Everett Program Products
America is changing. Demographically, we are projected to become “majority-minority” before 2050; the big news is that this is no longer driven by immigration (which has, in fact, slowed) but rather by births in the U.S. That demographic inevitability has been accompanied by an unsettling shift in the American economy: while debates continue to occur about the respective roles of technology and international competition in either creating or destroying employment, it is clear that the average person’s sense of job security has withered in what was supposed to be an exciting and hopeful new economy.
In an effort to advance the conceptualization of Inclusive Economies, our research team developed an indicator framework for measuring progress towards economic inclusivity. The Rockefeller Foundation defines an inclusive economy as one in which there is expanded opportunity for more broadly shared prosperity, especially for those facing the greatest barriers to advancing their well-being. Specifically, they define an inclusive economy as one that is equitable, participatory, growing, sustainable and stable.
Working for Dignity In the Spring of 2015, Everett students partnered with USCS Professor Steve McKay to bring the findings of his “Working For Dignity” research project to the community and world. The project involved over 1,100 student conducted surveys of low-wage workers from all around Santa Cruz county with the intent of bringing to light workplace violations and to tell the stories of low-wage workers. Everett assisted by creating the Working For Dignity website complete with data graphics and digital stories. True to their ingenuity and spirit, Everett students also translated the entire website into Spanish on the day of its launch!
Everett Director Chris Benner has partnered with ROC United to explore the inequality in the restaurant industry along race and gender lines. The restaurant industry employs nearly 11 million workers and is one of the fastest growing sectors of the US economy. Despite the industry’s growth, restaurant workers occupy seven of the ten lowest-paid occupations reported by the Bureau of Labor Statistics, and the economic position of workers of color in the restaurant industry is particularly precarious. Restaurant workers experience poverty at nearly three times the rate of workers overall, and workers of color experience poverty at nearly twice the rate of white restaurant workers. Read the Report
Partnering with ROC United, Everett project managed development of Top Server-a game to help move service workers to high road restaurants.
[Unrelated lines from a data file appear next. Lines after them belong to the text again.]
(* ===== verification/SvcResponder.v ===== *)
(** * The counterparty's service responder

    Models [mqrc/svc_responder.py]: [serve], the get/reply/commit loop that answers each
    request on the queue it names and moves an unanswerable one to the dead-letter queue,
    and [main]'s exit code. What the queue manager and the clock answer is input; a trace
    is replayed against the documented meaning of a unit of work to say what can become
    permanent. *)

From S2P Require Import Prelude Trace PyText Mqi.

Open Scope trace_scope.

(** A request as [qin.get] delivers it: its body, and what [serve] reads of its MQMD. *)
Record Request := mk_request {
    rq_body : bytes; rq_md : MD; rq_reply_q : bytes; rq_reply_qmgr : bytes
  }.

(** A reply: where it goes, its MQMD fields, its payload. *)
Record SvcReply := mk_svc_reply {
    rp_q : bytes; rp_qmgr : bytes; rp_correl_id : bytes; rp_persistence : Z;
    rp_format : bytes; rp_payload : bytes
  }.

(** The calls of the service, with their outcome. *)
Inductive op :=
  | MQ (c : call)
  | Get (r : res reason Request)
  | OpenReply (q qmgr : bytes) (r : option reason)
  | PutReply (rp : SvcReply) (r : option reason).

(** A call that raises MQMIError when its outcome is a reason. *)
Definition mqi (o : option reason → op) (r : option reason) : traced op exn () :=
  emit (o r) (match r with Some e => Err (MQMIError e) | None => Ok tt end).

(** The arguments of [serve] the model reads. *)
Record SvcArgs := mk_svc_args { sa_qmgr : text; sa_in_queue : text }.

(** What the world answers during one turn of the loop: the deadline test, then the calls. *)
Record Turn := mk_turn {
    tn_keep : bool; tn_get : res reason Request; tn_dl : DlAnswers;
    tn_open : option reason; tn_put : option reason; tn_close : option reason;
    tn_commit : option reason
  }.

(** One run: the connection, the input queue, the turns, and the two cleaning calls. *)
Record SvcRun := mk_svc_run {
    sr_connect : option reason; sr_open_in : option reason; sr_turns : list Turn;
    sr_backout : option reason; sr_disc : option reason
  }.

(** The loop reached its deadline, or its inputs ran out (it is observed up to there). *)
Inductive ended := Deadline | Observed.

Section service.
(** Constants of [ibmmq.CMQC], and the packing of a header. *)
Context (NO_MSG_AVAILABLE MISSING_REPLY_TO_Q PER_PERSISTENT : Z) (dlh_pack : Dlh → bytes).

(** The reply to a request: the correlation contract. *)
Definition reply_to (rq : Request) : SvcReply :=
  mk_svc_reply (rq_reply_q rq) (rq_reply_qmgr rq) (md_msg_id (rq_md rq)) PER_PERSISTENT
    (md_format (rq_md rq)) (u "REPLY:" ++ rq_body rq).

(** A blank ReplyToQ: nowhere to reply. *)
Definition unanswerable (rq : Request) : bool := bool_decide (mqchar (rq_reply_q rq) = []).

Definition commit (t : Turn) : traced op exn () := mqi (MQ ∘ CCommit) (tn_commit t).

Definition answer (t : Turn) (rq : Request) : traced op exn () :=
  let* _ := mqi (OpenReply (rq_reply_q rq) (rq_reply_qmgr rq)) (tn_open t) in
  let* _ := mqi (PutReply (reply_to rq)) (tn_put t) in
  let* _ := mqi (MQ ∘ CClose) (tn_close t) in
  commit t.

Definition move_aside (a : SvcArgs) (t : Turn) (rq : Request) : traced op exn () :=
  let* _ := lift MQ (dead_letter dlh_pack (sa_qmgr a) (sa_in_queue a) (rq_md rq) (rq_body rq)
                       MISSING_REPLY_TO_Q (u "svc-responder") (Because (u "blank ReplyToQ"))
                       (tn_dl t)) in
  commit t.

(** The body of the loop. *)
Definition svc_turn (a : SvcArgs) (t : Turn) : traced op exn () :=
  match tn_get t with
  | Err r => emit (Get (Err r))
               (if bool_decide (r = NO_MSG_AVAILABLE) then Ok tt else Err (MQMIError r))
  | Ok rq =>
      let* _ := emit (Get (Ok rq)) (Ok tt) in
      if unanswerable rq then move_aside a t rq else answer t rq
  end.

(** [while deadline is None or time.monotonic() < deadline]. *)
Fixpoint svc_loop (a : SvcArgs) (ts : list Turn) : traced op exn ended :=
  match ts with
  | [] => quiet (Ok Observed)
  | t :: ts =>
      if tn_keep t then let* _ := svc_turn a t in svc_loop a ts else quiet (Ok Deadline)
  end.

(** The [except BaseException] and [finally] clauses around the loop: an error of the
    disconnect replaces the one that propagates. *)
Definition cleanup (r : SvcRun) (m : traced op exn ended) : traced op exn ended :=
  let disc := mqi (MQ ∘ CDisconnect) (sr_disc r) in
  match m.2 with
  | Ok Observed => m
  | Ok Deadline => let* x := m in let* _ := disc in quiet (Ok x)
  | Err e =>
      (m.1 ++ [MQ (CBackout (sr_backout r)); MQ (CDisconnect (sr_disc r))],
       Err (match disc.2 with Err e' => e' | Ok _ => e end))
  end.

Definition svc_serve (a : SvcArgs) (r : SvcRun) : traced op exn ended :=
  let* _ := mqi (MQ ∘ CConnect) (sr_connect r) in
  let* _ := mqi (MQ ∘ COpen (sa_in_queue a)) (sr_open_in r) in
  cleanup r (svc_loop a (sr_turns r)).

(** [main]: the exit code of a run that ended, or the exception that escapes. *)
Definition svc_main (a : SvcArgs) (r : SvcRun) : option (res exn Z) :=
  match (svc_serve a r).2 with
  | Ok Observed => None
  | Ok Deadline => Some (Ok 0%Z)
  | Err (MQMIError _) | Err (NoDeadLetterQueueError _ _) => Some (Ok 1%Z)
  | Err e => Some (Err e)
  end.

(** ** The unit of work of a trace *)

(** The documented MQI: a get and a put under syncpoint join the open unit of work, a
    commit and a backout end it. *)
Definition unit_step (w : list op) (o : op) : list op :=
  match o with
  | Get (Ok _) | PutReply _ None | MQ (CPut _ _ _ None) => w ++ [o]
  | MQ (CCommit None) | MQ (CBackout None) => []
  | _ => w
  end.

Definition open_work (tr : list op) : list op := foldl unit_step [] tr.

(** A unit of work that may become permanent: one request with its reply, or one
    unanswerable request with its body behind an MQDLH of the reason 2027 names. *)
Definition whole (a : SvcArgs) (w : list op) : Prop :=
  ∃ rq, (unanswerable rq = false ∧ w = [Get (Ok rq); PutReply (reply_to rq) None]) ∨
        (unanswerable rq = true ∧ ∃ dlq h, dlq ≠ [] ∧ dlh_reason h = MISSING_REPLY_TO_Q ∧
           dlh_dest_queue h = sa_in_queue a ∧ dlh_format h = md_format (rq_md rq) ∧
           w = [Get (Ok rq); MQ (CPut dlq (dlh_pack h ++ rq_body rq) (md_correl_id (rq_md rq)) None)]).

Definition is_commit (o : op) : Prop := match o with MQ (CCommit _) => True | _ => False end.
Definition is_ending (o : op) : Prop :=
  match o with MQ (CBackout _) | MQ (CDisconnect _) => True | _ => False end.

(** From the open unit [w], every commit of [tr] is of a whole unit. *)
Fixpoint commits_whole (a : SvcArgs) (w : list op) (tr : list op) : Prop :=
  match tr with
  | [] => True
  | o :: tr => (is_commit o → whole a w) ∧ commits_whole a (unit_step w o) tr
  end.

Lemma commits_whole_app a w t1 t2 :
  commits_whole a w (t1 ++ t2) ↔ commits_whole a w t1 ∧ commits_whole a (foldl unit_step w t1) t2.
Proof. revert w. induction t1 as [|o t1 IH]; intros w; simpl; [tauto|]. rewrite IH. tauto. Qed.

(** Such a trace that neither backs out nor disconnects. *)
Definition orderly (a : SvcArgs) (w tr : list op) : Prop :=
  commits_whole a w tr ∧ Forall (λ o, ¬ is_ending o) tr.

Lemma orderly_app a w t1 t2 :
  orderly a w (t1 ++ t2) ↔ orderly a w t1 ∧ orderly a (foldl unit_step w t1) t2.
Proof. unfold orderly. rewrite commits_whole_app, Forall_app. tauto. Qed.

Lemma orderly_cons a w o tr :
  (is_commit o → whole a w) → ¬ is_ending o → orderly a (unit_step w o) tr → orderly a w (o :: tr).
Proof. intros Hc He [Ht Hf]. split; [done|by constructor]. Qed.

Lemma orderly_nil a w : orderly a w [].
Proof. by split. Qed.

Lemma commits_whole_at a w pre c post :
  commits_whole a w (pre ++ MQ (CCommit c) :: post) → whole a (foldl unit_step w pre).
Proof. intros [_ [H _]]%commits_whole_app. by apply H. Qed.

Lemma orderly_commit a w pre c post :
  orderly a w (pre ++ MQ (CCommit c) :: post) → whole a (foldl unit_step w pre).
Proof. intros [H _]. by apply commits_whole_at in H. Qed.

Lemma orderly_disconnect a w pre d post : ¬ orderly a w (pre ++ MQ (CDisconnect d) :: post).
Proof. intros [_ [_ H]%Forall_app]. inversion H. naive_solver. Qed.

(** Calls that neither commit nor end the unit. *)
Ltac orderly_calls := repeat (apply orderly_cons; [done|by intros []|]); apply orderly_nil.

(** A dead-letter move puts at most the message, and when it succeeds exactly that. *)
Lemma dead_letter_work a md body why who ans w :
  let m := dead_letter dlh_pack (sa_qmgr a) (sa_in_queue a) md body MISSING_REPLY_TO_Q who why ans in
  orderly a w (MQ <$> m.1) ∧
  (m.2 = Ok tt → ∃ dlq h, dlq ≠ [] ∧ dlh_reason h = MISSING_REPLY_TO_Q ∧
     dlh_dest_queue h = sa_in_queue a ∧ dlh_format h = md_format md ∧
     foldl unit_step w (MQ <$> m.1) = w ++ [MQ (CPut dlq (dlh_pack h ++ body) (md_correl_id md) None)]) ∧
  (∀ e, m.2 = Err e → (∃ r, e = MQMIError r) ∨ e = NoDeadLetterQueueError (sa_qmgr a) why).
Proof.
  unfold dead_letter. destruct (dl_inquire ans) as [name|r];
    [|split_and!; [orderly_calls|done|simpl; naive_solver]].
  cbv zeta. case_bool_decide as Hn; [split_and!; [orderly_calls|done|simpl; naive_solver]|].
  destruct (dl_open ans); [split_and!; [orderly_calls|done|simpl; naive_solver]|].
  destruct (dl_put ans); [split_and!; [orderly_calls|done|simpl; naive_solver]|].
  destruct (dl_close ans); (split_and!; [orderly_calls| |simpl; naive_solver]); [done|intros _].
  eexists (mqchar name), _. split_and!; [done| | | |reflexivity]; done.
Qed.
In the last several years, much has been written about growing economic challenges, increasing income inequality, and political polarization in the United States. This new book by Everett Program Executive Director Chris Benner and Manuel Pastor argues that lessons for addressing these national challenges are emerging from a new set of realities in America’s metropolitan regions: first, that inequity is, in fact, bad for economic growth; second, that bringing together the concerns of equity and growth requires concerted local action; and, third, that the fundamental building block for doing this is the creation of diverse and dynamic epistemic (or knowledge) communities, which help to overcome political polarization and help regions address the challenges of economic restructuring and social divides. Equity, Community, and Growth features a robust website complete with data, charts, maps, and eve a completely free eBook version!
This project created the knowledge base and capability of the Everett Program to digitize survey efforts in partnership with community organizations and research centers. Main achievements include producing the digitized version of a 300 question survey, and training 40 undergraduate students in conducting the survey on tablets, resulting in the collection of 406 surveys over a six-week period.
From July 1, 2015 to September 15, 2015, Lili taught computer literacy courses for the staff members at the Somkhanda Game Reserve. Her ultimate goal was to increase efficiency in the workplace and to equip the staff with skills that their education system didn't provide. The majority had access to education but lacked computer skills. Most of the staff on the reserve were Gumbi tribe members. After several land claims, the Gumbi were able to claim ownership of the land that is now The Somkhanda Game Reserve. They have partnered with African Insight and Wildland's Conservation Trust to manage the reserve.